Calculate your Arizona state income tax using the flat 2.5% rate.

Computes Arizona state income tax using the flat 2.5% rate adopted in 2023, the state standard deduction matching federal amounts, and your filing status, with effective-rate and after-tax breakdowns for any income level.

What is Arizona's income tax rate?

Arizona has a single flat rate of 2.5% on taxable income for all filers, effective since the 2023 tax year. It is one of the lowest flat income tax rates among US states that have an income tax.

Arizona switched to a flat 2.5% income tax in 2023, replacing its old graduated brackets. That makes the state tax simple to compute: subtract your deduction from income, then multiply the remainder by 2.5%. This calculator does exactly that, with the correct standard deduction for your filing status and the option to itemize instead.

How it works

Arizona’s flat tax means there are no brackets to step through:

  1. Start with gross income. Enter your total annual income.
  2. Subtract a deduction.
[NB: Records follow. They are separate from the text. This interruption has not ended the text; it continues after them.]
(* ===== verification/Sha2.v ===== *)
(** * SHA-256, SHA-384 and SHA-512

    src/ruby/ext/digest/sha2/sha2.c in the little-endian configuration with
    the loops ([SHA2_UNROLL_TRANSFORM] is not defined).  The functions for
    SHA-256 and SHA-512 are the same text but for the size of a word, the
    tables and the counter; a section has what they share, its instances are
    the functions of the file.  [fips_process] is the loop of FIPS 180-2 over a
    schedule of 64 or 80 words. *)

From Stdlib Require Import ZArith Lia List Bool.
From S2P Require Import Prelude CInt Digest.
Import ListNotations.
Local Open Scope Z_scope.
Local Open Scope outcome_scope.

(** ** Macros *)

Definition u64 (z : Z) : Z := z mod 18446744073709551616.

Definition REVERSE32 (w : Z) : Z :=
  let tmp := w in
  let tmp := Z.lor (Z.shiftr tmp 16) (u32 (Z.shiftl tmp 16)) in
  Z.lor (Z.shiftr (Z.land tmp 4278255360) 8) (u32 (Z.shiftl (Z.land tmp 16711935) 8)).

Definition REVERSE64 (w : Z) : Z :=
  let tmp := w in
  let tmp := Z.lor (Z.shiftr tmp 32) (u64 (Z.shiftl tmp 32)) in
  let tmp := Z.lor (Z.shiftr (Z.land tmp 18374966859414961920) 8) (u64 (Z.shiftl (Z.land tmp 71777214294589695) 8)) in
  Z.lor (Z.shiftr (Z.land tmp 18446462603027742720) 16) (u64 (Z.shiftl (Z.land tmp 281470681808895) 16)).

(** The pair [w[0]], [w[1]]. *)
Definition ADDINC128 (w : Z * Z) (n : Z) : Z * Z :=
  let w0 := u64 (fst w + n) in
  (w0, if w0 <? n then u64 (snd w + 1) else snd w).

Definition R (b x : Z) : Z := Z.shiftr x b.
Definition S32 (b x : Z) : Z := Z.lor (Z.shiftr x b) (u32 (Z.shiftl x (32 - b))).
Definition S64 (b x : Z) : Z := Z.lor (Z.shiftr x b) (u64 (Z.shiftl x (64 - b))).

(** [~x] is only used under a mask. *)
Definition Ch (x y z : Z) : Z := Z.lxor (Z.land x y) (Z.land (Z.lnot x) z).
Definition Maj (x y z : Z) : Z := Z.lxor (Z.lxor (Z.land x y) (Z.land x z)) (Z.land y z).

Definition Sigma0_256 (x : Z) : Z := Z.lxor (Z.lxor (S32 2 x) (S32 13 x)) (S32 22 x).
Definition Sigma1_256 (x : Z) : Z := Z.lxor (Z.lxor (S32 6 x) (S32 11 x)) (S32 25 x).
Definition sigma0_256 (x : Z) : Z := Z.lxor (Z.lxor (S32 7 x) (S32 18 x)) (R 3 x).
Definition sigma1_256 (x : Z) : Z := Z.lxor (Z.lxor (S32 17 x) (S32 19 x)) (R 10 x).

Definition Sigma0_512 (x : Z) : Z := Z.lxor (Z.lxor (S64 28 x) (S64 34 x)) (S64 39 x).
Definition Sigma1_512 (x : Z) : Z := Z.lxor (Z.lxor (S64 14 x) (S64 18 x)) (S64 41 x).
Definition sigma0_512 (x : Z) : Z := Z.lxor (Z.lxor (S64 1 x) (S64 8 x)) (R 7 x).
Definition sigma1_512 (x : Z) : Z := Z.lxor (Z.lxor (S64 19 x) (S64 61 x)) (R 6 x).

(** ** Tables *)

Definition K256 : list Z := [
  1116352408; 1899447441; 3049323471; 3921009573; 961987163; 1508970993;
  2453635748; 2870763221; 3624381080; 310598401; 607225278; 1426881987;
  1925078388; 2162078206; 2614888103; 3248222580; 3835390401; 4022224774;
  264347078; 604807628; 770255983; 1249150122; 1555081692; 1996064986;
  2554220882; 2821834349; 2952996808; 3210313671; 3336571891; 3584528711;
  113926993; 338241895; 666307205; 773529912; 1294757372; 1396182291;
  1695183700; 1986661051; 2177026350; 2456956037; 2730485921; 2820302411;
  3259730800; 3345764771; 3516065817; 3600352804; 4094571909; 275423344;
  430227734; 506948616; 659060556; 883997877; 958139571; 1322822218;
  1537002063; 1747873779; 1955562222; 2024104815; 2227730452; 2361852424;
  2428436474; 2756734187; 3204031479; 3329325298].

Definition K512 : list Z := [
  4794697086780616226; 8158064640168781261; 13096744586834688815; 16840607885511220156;
  4131703408338449720; 6480981068601479193; 10538285296894168987; 12329834152419229976;
  15566598209576043074; 1334009975649890238; 2608012711638119052; 6128411473006802146;
  8268148722764581231; 9286055187155687089; 11230858885718282805; 13951009754708518548;
  16472876342353939154; 17275323862435702243; 1135362057144423861; 2597628984639134821;
  3308224258029322869; 5365058923640841347; 6679025012923562964; 8573033837759648693;
  10970295158949994411; 12119686244451234320; 12683024718118986047; 13788192230050041572;
  14330467153632333762; 15395433587784984357; 489312712824947311; 1452737877330783856;
  2861767655752347644; 3322285676063803686; 5560940570517711597; 5996557281743188959;
  7280758554555802590; 8532644243296465576; 9350256976987008742; 10552545826968843579;
  11727347734174303076; 12113106623233404929; 14000437183269869457; 14369950271660146224;
  15101387698204529176; 15463397548674623760; 17586052441742319658; 1182934255886127544;
  1847814050463011016; 2177327727835720531; 2830643537854262169; 3796741975233480872;
  4115178125766777443; 5681478168544905931; 6601373596472566643; 7507060721942968483;
  8399075790359081724; 8693463985226723168; 9568029438360202098; 10144078919501101548;
  10430055236837252648; 11840083180663258601; 13761210420658862357; 14299343276471374635;
  14566680578165727644; 15097957966210449927; 16922976911328602910; 17689382322260857208;
  500013540394364858; 748580250866718886; 1242879168328830382; 1977374033974150939;
  2944078676154940804; 3659926193048069267; 4368137639120453308; 4836135668995329356;
  5532061633213252278; 6448918945643986474; 6902733635092675308; 7801388544844847127].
Use Arizona’s standard deduction (matching the federal amount for your filing status), or enter your itemized deductions if they are larger.
  3. Apply the flat rate. Multiply the resulting taxable income by 2.5%.

The formula is: tax = max(0, income − deduction) × 0.025. Because the rate is flat, your marginal and average rates on taxable income are identical at 2.5%; your effective rate on gross income is lower because of the deduction.

Tips and example

A single filer with $80,000 of income and the standard deduction of $14,600 has $65,400 of taxable income, so Arizona tax is $65,400 × 2.5% = $1,635. That is an effective rate of about 2.0% on gross income — well below the federal burden on the same income.

Remember this models only the state income tax. Federal income tax, Social Security, and Medicare are separate and far larger. Arizona also offers credits — such as the dependent credit and charitable-contribution credits — that can reduce your actual liability below the figure shown here.